JH：替诺福韦单药或与恩曲他滨联用对HBV准种演化的影响相当

对于乙肝治疗来说，很多抗病毒药物并不能完全清除HBV病毒。在长期的治疗过程中，可能会出现耐药毒株，从而导致治疗失败。因此，乙肝治疗药物的耐药屏障和交叉耐药谱是决定乙肝治疗策略的重要因素。在体外实验中，已证明阿德福伟（ADV）耐药突变只会引起低水平的替诺福韦交叉耐药。

基于上述情况，来自法国里昂的Fabien Zoulim等人展开一项研究，他们使用富马酸替诺福韦酯（TDF）单药或恩曲他滨+TDF（FTC/TDF）联合用药治疗经选择的乙肝患者（对ADV应答不完全的患者），旨在比较这两种治疗方案对HBV病毒动力学、核苷酸类似物耐药突变以及病毒准种（QS）演化的影响。该研究结果在线发表于2013年6月4日的《肝脏病学杂志》（Journal of Hepatology）杂志上。作者发现，TDF单药治疗以及FTC/TDF联合治疗对HBV病毒QS演化的影响相当。

研究人员将对ADV应答不完全的慢性乙型肝炎患者随机双盲分组——TDF组和FTC/TDF组。在48周的治疗中，利用17例患者的数据来对QS的演化情况进行广泛的分析。

研究结果如下：在第24周时，48%的患者（9/17）无法检测到HBV DNA（<69 IU/mL），两个治疗组间没有差别。在基线水平时，所有的17例患者均可检测到ADV和/或LAM（拉米夫定）耐药突变，而在第48周时，在6例可分析的患者中，有5例可检测到耐药突变。研究人员一共分析了1224个逆转录酶克隆。克隆分析表明，两个治疗组基线水平的QS复杂性和多样性不存在显著差异。在第12周时，两个治疗组的QS复杂性均表现出增加的趋势，而至第48周时，其复杂性和多样性均有所下降。

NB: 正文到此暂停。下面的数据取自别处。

(* ===== verification/Supervisor.v ===== *)
(** * The running process: accept loops, connections and shutdown

    Models the accept loops of [ServiceSupervisor::run]
    ([crates/eggress-runtime/src/supervisor.rs]) with the listener of
    [crates/eggress-core/src/listener.rs], the counters of [supervisor/accounting.rs],
    the run loop of [supervisor/signals.rs] and the shutdown of [supervisor/shutdown.rs]
    as a system of tasks: one accept loop per listener, one task per connection, the
    services that run beside them, and the task that waits for a signal and then shuts
    the process down.  A step is what one task does between two points where it waits;
    any order of steps is a possible run.

    The listeners are those that Listeners.v prepares.  QUIC and HTTP/3 loops are not
    part of the system. *)

From S2P Require Import Prelude Bytes NetAddr Connector Dispatch UdpFlow UdpOpen ConfigListeners Tls Listeners.
Local Open Scope Z_scope.

(** [AtomicU64] wraps. *)
Definition wrap64 (z : Z) : Z := z mod 2 ^ 64.

(** ** Counters (accounting.rs) *)

(** The slots of a listener; the result is the new value. *)
Definition try_acquire (active limit : Z) : option Z := if active <? limit then Some (active + 1) else None.
Definition slot_drop (active : Z) : Z := wrap64 (active - 1).
Definition guard_new (active : Z) : Z := wrap64 (active + 1).
Definition guard_drop (active : Z) : Z := wrap64 (active - 1).

(** The kinds of accept errors a loop tells apart ([handle_accept_error]): whether it
    retries at once or waits first. *)
Inductive accept_error := WouldBlock | Interrupted | ConnectionAborted | OtherAcceptError.
Definition retries_at_once (e : accept_error) : bool := match e with WouldBlock | Interrupted | ConnectionAborted => true | OtherAcceptError => false end.

(** ** Listeners and connections *)

Inductive listener_kind := KTcp | KTransparent | KUnix.
#[export] Instance listener_kind_eq_dec : EqDecision listener_kind.
Proof. solve_decision. Defined.

(** [LWait]: a TCP loop waits for a permit; [LAccept]: for a connection, a TCP loop
    with a permit in its hand; [LBackoff]: it sleeps after an error. *)
Inductive loop_state := LWait | LAccept | LBackoff | LExited.
#[export] Instance loop_state_eq_dec : EqDecision loop_state.
Proof. solve_decision. Defined.

(** A TCP listener counts down its permits, the others count up their slots. *)
Record listener_state := { lt_kind : listener_kind; lt_tls : bool; lt_limit : Z; lt_permits : nat; lt_slots : Z; lt_loop : loop_state; lt_socket_file : bool }.

(** A connection task: spawned; running, in the TLS handshake of its listener; running,
    serving; ended. *)
Inductive conn_phase := CSpawned | CHandshake | CServing | CEnded.
#[export] Instance conn_phase_eq_dec : EqDecision conn_phase.
Proof. solve_decision. Defined.
Record conn_task := { cn_listener : nat; cn_id : Z; cn_phase : conn_phase }.

Record accepting := {
  ac_listeners : list listener_state; ac_conns : list conn_task; ac_active : Z; ac_counter : Z; ac_transparent_accepted : Z; ac_original_dst_failed : Z
}.

Definition with_loop (l : listener_state) (st : loop_state) : listener_state :=
  {| lt_kind := lt_kind l; lt_tls := lt_tls l; lt_limit := lt_limit l; lt_permits := lt_permits l; lt_slots := lt_slots l; lt_loop := st; lt_socket_file := lt_socket_file l |}.
Definition with_permits (l : listener_state) (p : nat) : listener_state :=
  {| lt_kind := lt_kind l; lt_tls := lt_tls l; lt_limit := lt_limit l; lt_permits := p; lt_slots := lt_slots l; lt_loop := lt_loop l; lt_socket_file := lt_socket_file l |}.
Definition with_slots (l : listener_state) (s : Z) : listener_state :=
  {| lt_kind := lt_kind l; lt_tls := lt_tls l; lt_limit := lt_limit l; lt_permits := lt_permits l; lt_slots := s; lt_loop := lt_loop l; lt_socket_file := lt_socket_file l |}.
Definition without_file (l : listener_state) : listener_state :=
  {| lt_kind := lt_kind l; lt_tls := lt_tls l; lt_limit := lt_limit l; lt_permits := lt_permits l; lt_slots := lt_slots l; lt_loop := lt_loop l; lt_socket_file := false |}.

对病人个体进行分析发现，治疗期间并未出现特定病毒耐药模式的积累，但第48周时，有4例患者在rtA181处存在突变。

研究发现，TDF或FTC/TDF治疗对ADV应答不完全的患者具有强效的病毒抑制作用，并对已有的ADV或LAM突变毒株没有明显的选择压力。TDF单药治疗以及FTC/TDF联合治疗对QS演化的影响相当。

Similar evolution of Hepatitis B virus quasispecies in patients with incomplete adefovir response receiving tenofovir/emtricitabine combination or tenofovir monotherapy.
Objective
Adefovir (ADV) resistance mutations induce low-level cross-resistance to tenofovir in vitro. Our aim was to compare viral kinetics, nucleos(t)ide analog resistance mutations, and quasispecies (QS) evolution during therapy with tenofovir disoproxil fumarate (TDF) or emtricitabine + TDF (FTC/TDF) in selected patients with incomplete ADV responses.
Design
Patients with chronic hepatitis B and incomplete response to ADV were randomized in a double-blind trial of TDF versus FTC/TDF. Extensive analysis of QS evolution was performed in 17 patients through 48 weeks of treatment.
Results
At week 24, 48% of patients (9/17) achieved HBV DNA undetectability (<69 IU/mL) with no difference between treatment groups. ADV and/or LAM resistance mutations were detected in all 17 patients at baseline and in 5/6 analyzable patients at week 48. A total of 1224 reverse transcriptase clones were analyzed. Clonal analysis revealed no significant difference at baseline in QS complexity or diversity between treatment groups. There was a trend in both treatment groups for an increase in QS complexity at week 12, followed by a decrease in complexity and diversity by week 48. Analysis of individual patients showed no consistent selection/accumulation of specific viral resistance patterns during treatment, but at week 48 mutations at rtA181 persisted in 4 patients.
Conclusion
TDF or FTC/TDF demonstrated strong viral suppression in patients with an incomplete response to ADV and no significant selective pressure on pre-existing ADV or LAM resistant strains. TDF monotherapy and FTC/TDF combination therapy had a comparable impact on QS evolution.